EGU General Assembly 2022
© Author(s) 2022. This work is distributed under
the Creative Commons Attribution 4.0 License.

Identification and analysis of channel connectivity in rivers and estuaries

Matthew Hiatt1, Maarten Kleinhans2, Elisabeth Addink2, Wout van Dijk2, Willem Sonke3, and Bettina Speckmann3
Matthew Hiatt et al.
  • 1Department of Oceanography & Coastal Sciences, College of the Coast & Environment, Louisiana State University, Baton Rouge, USA (
  • 2Department of Physical Geography, Faculty of Geosciences, Utrecht, the Netherlands
  • 3Department of Mathematics and Computer Sciences, TU Eindhoven, Eindhoven, the Netherlands

The channel patterns in rivers and estuaries range from meandering single-thread channels to complex channel networks comprising looping, branching, and offshoot structures through which water, resediment, and nutrients are transported.

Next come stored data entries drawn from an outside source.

(** [contextFunction] is given by what awaiting its call gives. *)
Definition executeContextFunction (contextFunction : Outcome Exn (Context X))
    (formatter : option (Formatter X)) (debug : option bool)
  : Outcome Exn ContextFunctionExecutionResult :=
  match contextFunction with
  | Ret context => Ret (ContextBuilt context)
  | Throw e0 =>
      match prefix_message e0 with
      | Ret e =>
          let status := context_error_status e in
          match HeaderMapOps.new [("content-type", "application/json")] with
          | Ret h =>
              Ret (ContextFailed
                     (mkResponse (Some status) (hm_entries h)
                        (Some (prettyJSONStringify
                                 (JObj [("errors",
                                         formatApolloErrors C [e] debug formatter)])))
                        None))
          | Throw x => Throw (ExnError x)
          end
      | Throw t => Throw t
      end
  end.

End Adapter.

(** ** What the adapter expects of the pipeline's hooks *)

(** The [message] of a thrown error object. *)
Definition message_of (e : Exn) : string :=
  match e with
  | ExnHttpQuery q => hq_message q
  | ExnError x => err_message x
  | ExnPrimitive _ => "undefined"
  end.


(** Modelled from the spec: [processGraphQLRequest] is not part of this
    file.  The spec's Method Policy relies on this of it: once the pipeline
    has resolved which operation will run, the [didResolveOperation] hooks
    of its plugins are run on that operation, here in the order of the
    list, and what a hook throws is not handled by the hooks after it. *)
Fixpoint run_didResolveOperation (plugins : list Plugin) (operation : OperationTypeNode)
  : Outcome Exn unit :=
  match plugins with
  | [] => Ret tt
  | p :: r =>
      match didResolveOperation (requestDidStart p) operation with
      | Ret _ => run_didResolveOperation r operation
      | Throw e => Throw e
      end
  end.

Arguments mkOptions {X}.
Arguments mkRequestContext {X}.
Arguments mkCollaborators {X}.
Arguments mkWorld {X}.
Arguments EvPipeline {X}.
Arguments EvFormat {X}.
Arguments CallerObject {X}.
Arguments LocalCopy {X}.
Arguments ContextBuilt {X}.
Arguments ContextFailed {X}.
Arguments o_debug {X}.
Arguments o_nodeEnv {X}.
Arguments o_plugins {X}.
Arguments o_logger {X}.
Arguments o_schema {X}.
Arguments o_cache {X}.
Arguments o_formatError {X}.
Arguments o_rest {X}.
Arguments rc_logger {X}.
Arguments rc_schema {X}.
Arguments rc_request {X}.
Arguments rc_response_http {X}.
Arguments rc_context {X}.
Arguments rc_cache {X}.
Arguments rc_debug {X}.
Arguments rc_metrics {X}.
Arguments rc_overallCachePolicy {X}.
Arguments processGraphQLRequest {X}.
Arguments formatApolloErrors {X}.
Arguments JSON_parse {X}.
Arguments NODE_ENV {X}.
Arguments console {X}.
Arguments newCachePolicy {X}.
Arguments w_options {X}.
Arguments w_options_var {X}.
Arguments w_partial {X}.
Arguments w_trace {X}.
Arguments runHttpQuery {X}.
Arguments runHttpQuery_try {X}.
Arguments runHttpQuery_catch {X}.
Arguments runHttpQuery_execute {X}.
Arguments runHttpQuery_switch {X}.
Arguments runHttpQuery_respond {X}.
Arguments local_options {X}.
Arguments request_plugins {X}.
Arguments new_requestContext {X}.
Arguments call_pipeline {X}.
Arguments executeContextFunction {X}.
Arguments enter {X}.
Arguments ret {X A}.
Arguments throw {X A}.
Arguments bind {X A B}.
Arguments try_catch {X A}.
Arguments lift {X A}.
Arguments lift_error {X A}.
Arguments log {X}.
Arguments read_options {X}.
Arguments write_debug {X}.
Arguments rebind_options {X}.
Arguments write_partial {X}.
Arguments set_partial_header {X}.
Arguments read_partial {X}.

(** ** A concrete setting

    Collaborators to run the adapter on concrete requests: a decoder for the
    fragment of JSON without escapes, fractions, exponents and integers
    beyond the safe ones, a pipeline that answers one query and runs the
    [didResolveOperation] hooks, and a formatter that publishes the message
    of each error. *)

Module Sample.

Definition is_ws (c : ascii) : bool :=
  let n := N_of_ascii c in
  (n =? 32)%N || (n =? 9)%N || (n =? 10)%N || (n =? 13)%N.

Definition is_digit (c : ascii) : bool :=
  let n := N_of_ascii c in (48 <=? n)%N && (n <=? 57)%N.

Fixpoint skip_ws (s : string) : string :=
  match s with
  | String c r => if is_ws c then skip_ws r else s
  | EmptyString => s
  end.

(** The characters up to the closing quote, and what follows it. *)
Fixpoint string_body (s : string) : option (string * string) :=
  match s with
  | EmptyString => None
  | String c r =>
      if (N_of_ascii c =? 34)%N then Some ("", r)
      else if (N_of_ascii c =? 92)%N || (N_of_ascii c <? 32)%N then None
      else match string_body r with
           | Some (b, rest) => Some (String c b, rest)
           | None => None
           end
  end.

Fixpoint digits (acc : Z) (s : string) : Z * string :=
  match s with
  | String c r =>
      if is_digit c then digits (10 * acc + Z.of_N (N_of_ascii c - 48)) r
      else (acc, s)
  | EmptyString => (acc, s)
  end.

Definition literal (lit : string) (v : JSValue) (s : string)
  : option (JSValue * string) :=
  if String.prefix lit s
  then Some (v, String.substring (String.length lit)
                                 (String.length s - String.length lit) s)
  else None.

Fixpoint value (fuel : nat) (s : string) : option (JSValue * string) :=
  match fuel with
  | O => None
  | S fuel' =>
      match skip_ws s with
      | EmptyString => None
      | String c r =>
          let n := N_of_ascii c in
          if (n =? 34)%N then
            match string_body r with
            | Some (b, rest) => Some (JStr b, rest)
            | None => None
            end
          else if (n =? 91)%N then
            match skip_ws r with
            | String c' r' =>
                if (N_of_ascii c' =? 93)%N then Some (JArr [], r')
                else elements fuel' r
            | EmptyString => None
            end
          else if (n =? 123)%N then
            match skip_ws r with
            | String c' r' =>
                if (N_of_ascii c' =? 125)%N then Some (JObj [], r')
                else members fuel' r
            | EmptyString => None
            end
          else if (n =? 45)%N then
            match r with
            | String d _ =>
                if is_digit d
                then let (z, rest) := digits 0 r in
                     match number_of_Z (- z) with
                     | Some n => Some (JNum n, rest)
                     | None => None
                     end
                else None
            | EmptyString => None
            end
          else if is_digit c then
            let (z, rest) := digits 0 (String c r) in
            match number_of_Z z with
            | Some n => Some (JNum n, rest)
            | None => None
            end
          else if (n =? 116)%N then literal "true" (JBool true) (String c r)
          else if (n =? 102)%N then literal "false" (JBool false) (String c r)
          else if (n =? 110)%N then literal "null" JNull (String c r)
          else None
      end
  end
with elements (fuel : nat) (s : string) : option (JSValue * string) :=
  match fuel with
  | O => None
  | S fuel' =>
      match value fuel' s with
      | Some (v, rest) =>
          match skip_ws rest with
          | String c r =>
              if (N_of_ascii c =? 93)%N then Some (JArr [v], r)
              else if (N_of_ascii c =? 44)%N then
                match elements fuel' r with
                | Some (JArr vs, rest') => Some (JArr (v :: vs), rest')
                | _ => None
                end
              else None
          | EmptyString => None
          end
      | None => None
      end
  end
with members (fuel : nat) (s : string) : option (JSValue * string) :=
  match fuel with
  | O => None
  | S fuel' =>
      match skip_ws s with
      | String q r =>
          if (N_of_ascii q =? 34)%N then
            match string_body r with
            | Some (k, rest) =>
                match skip_ws rest with
                | String c r1 =>
                    if (N_of_ascii c =? 58)%N then
                      match value fuel' r1 with
                      | Some (v, rest1) =>
                          match skip_ws rest1 with
                          | String c2 r2 =>
                              if (N_of_ascii c2 =? 125)%N then Some (JObj [(k, v)], r2)
                              else if (N_of_ascii c2 =? 44)%N then
                                match members fuel' r2 with
                                | Some (JObj kvs, rest2) =>
                                    Some (JObj ((k, v) :: kvs), rest2)
                                | _ => None
                                end
                              else None
                          | EmptyString => None
                          end
                      | None => None
                      end
                    else None
                | EmptyString => None
                end
            | None => None
            end
          else None
      | EmptyString => None
      end
  end.

Definition parse (s : string) : option JSValue :=
  match value (S (String.length s)) s with
  | Some (v, rest) =>
      match skip_ws rest with
      | EmptyString => Some v
      | String _ _ => None
      end
  | None => None
  end.

Definition externals : Externals :=
  mkExternals unit string unit unit JSValue unit unit.

(** The operation a query text resolves to. *)
Definition resolve (q : option string) : option OperationTypeNode :=
  match q with
  | None => None
  | Some text =>
      Some (if String.prefix "mutation" text then MUTATION
            else if String.prefix "subscription" text then SUBSCRIPTION
            else QUERY)
  end.

Definition pipeline (options : GraphQLServerOptions externals)
    (rc : GraphQLRequestContext externals) : PipelineResult :=
  let shared := rc_response_http rc in
  match resolve (query (rc_request rc)) with
  | None =>
      mkPipelineResult
        (Ret (mkGraphQLResponse
                (JArr [JObj [("message", JStr "Must provide query string.")]])
                JUndefined JUndefined (Some shared)))
        shared
  | Some operation =>
      match run_didResolveOperation
              (match o_plugins options with Some l => l | None => [] end)
              operation with
      | Throw e => mkPipelineResult (Throw e) shared
      | Ret _ =>
          mkPipelineResult
            (Ret (mkGraphQLResponse JUndefined
                    (JObj [("hello", JStr "world")]) JUndefined (Some shared)))
            shared
      end
  end.

Definition format (errors : list Exn) (debug : option bool) (formatter : option unit)
  : JSValue :=
  JArr (map (fun e => JObj [("message", JStr (message_of e))]) errors).

Definition collaborators : Collaborators externals :=
  @mkCollaborators externals pipeline format parse "" "console" tt.

Definition options : GraphQLServerOptions externals :=
  @mkOptions externals None None None None tt None None tt.

Definition world : World externals := @mkWorld externals options CallerObject None [].

Definition post (b : JSValue) : HTTPGraphQLRequest := mkRequest "POST" b JUndefined [].

Definition get (params : JSValue) : HTTPGraphQLRequest :=
  mkRequest "GET" JUndefined params [].

(** The context value of the caller: an object without fields. *)
Definition context : JSValue := JObj [].

Definition run (req : HTTPGraphQLRequest) : Outcome Exn HTTPGraphQLResponse :=
  fst (@runHttpQuery externals collaborators req context world).

(** The same setting around another pipeline. *)
Definition collaborators_with
    (p : GraphQLServerOptions externals -> GraphQLRequestContext externals
         -> PipelineResult) : Collaborators externals :=
  @mkCollaborators externals p format parse "" "console" tt.

Definition syntax_errors : JSValue :=
  JArr [JObj [("message", JStr "Syntax Error: Unexpected <EOF>.")]].

(** A pipeline that reports a parse failure and hands back an [http] part of
    its own, a plain [Map] with a header name as a proxy wrote it. *)
Definition pipeline_foreign_headers (options : GraphQLServerOptions externals)
    (rc : GraphQLRequestContext externals) : PipelineResult :=
  mkPipelineResult
    (Ret (mkGraphQLResponse syntax_errors JUndefined JUndefined
            (Some (mkPartial [("X-Request-Id", "42")] None))))
    (rc_response_http rc).

(** A pipeline that reports a parse failure after the status code of the
    shared partial response was set to 0. *)
Definition pipeline_status_zero (options : GraphQLServerOptions externals)
    (rc : GraphQLRequestContext externals) : PipelineResult :=
  let shared := mkPartial (p_headers (rc_response_http rc)) (Some 0%Z) in
  mkPipelineResult
    (Ret (mkGraphQLResponse syntax_errors JUndefined JUndefined (Some shared)))
    shared.

(** A pipeline that reports a parse failure in a result without [http]. *)
Definition pipeline_without_http (options : GraphQLServerOptions externals)
    (rc : GraphQLRequestContext externals) : PipelineResult :=
  mkPipelineResult
    (Ret (mkGraphQLResponse syntax_errors JUndefined JUndefined None))
    (rc_response_http rc).

(** A pipeline that throws. *)
Definition pipeline_throws (e : Exn) (options : GraphQLServerOptions externals)
    (rc : GraphQLRequestContext externals) : PipelineResult :=
  mkPipelineResult (Throw e) (rc_response_http rc).

Definition teapot : Exn :=
  lift_new (HttpQueryError_with_headers 418 "I'm a teapot"
              [("content-type", "text/html"); ("retry-after", "60")]).

Definition boom : Exn := ExnError (Error_new "boom").

(** An [HttpQueryError] whose [headers] field was assigned a plain [Map]
    after its construction, with a header name as a proxy writes it. *)
Definition forbidden : Exn :=
  ExnHttpQuery (mkHttpQueryError 403 "Forbidden" false [("X-Reason", "policy")]).

(** A pipeline whose execution met a field error: its result has errors,
    data and extensions. *)
Definition field_errors : JSValue :=
  JArr [JObj [("message", JStr "Cannot return null")]].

Representing channelized systems as networks provides a mathematical framework for analyzing transport and has become increasingly common in hydrology and geomorphology. However, several challenges remain: 1) the automatic extraction of multi-channel networks from topography has historically been a major challenge; 2) the relative importance of individual channels in the identified network; and 3) the issue of transport direction in channel networks, especially where bi-directional flows dominate in estuarine environments. This presentation discusses recent work addressing these three challenges with the introduction of a novel algorithm for extracting topology and geometry from digital elevation models of braided rivers and estuaries and by quantifying structural and dynamical connectivity in two flow directions for estuaries around the world. In both efforts, networks are constructed with network links representing channels and networks nodes representing channel confluences, bifurcations, inlets, and outlets. Across estuaries and braided rivers, scale asymmetry iis detected n links downstream of bifurcations, indicating geometric asymmetry which point to bifurcation stability. Estuaries tend to organize around a deep main channel whereas the channel networks of braided rivers are more evenly distributed across channel size. Analyses of flow direction in estuaries reveal that flood direction fluxes are more broadly distributed across the channel network, while ebb direction fluxes are more localized to the individual channels. The estuaries studied contain signatures of mutually evasive flood and ebb channels that are typical of alluvial estuaries, but also exhibit characteristics of branching or converging patterns typical of deltas and tidal networks, respectively. Finally, this presentation will offer perspectives on the state of the science for network analyses of channelized environments and present challenges for future research.

How to cite: Hiatt, M., Kleinhans, M., Addink, E., van Dijk, W., Sonke, W., and Speckmann, B.: Identification and analysis of channel connectivity in rivers and estuaries, EGU General Assembly 2022, Vienna, Austria, 23–27 May 2022, EGU22-5678,, 2022.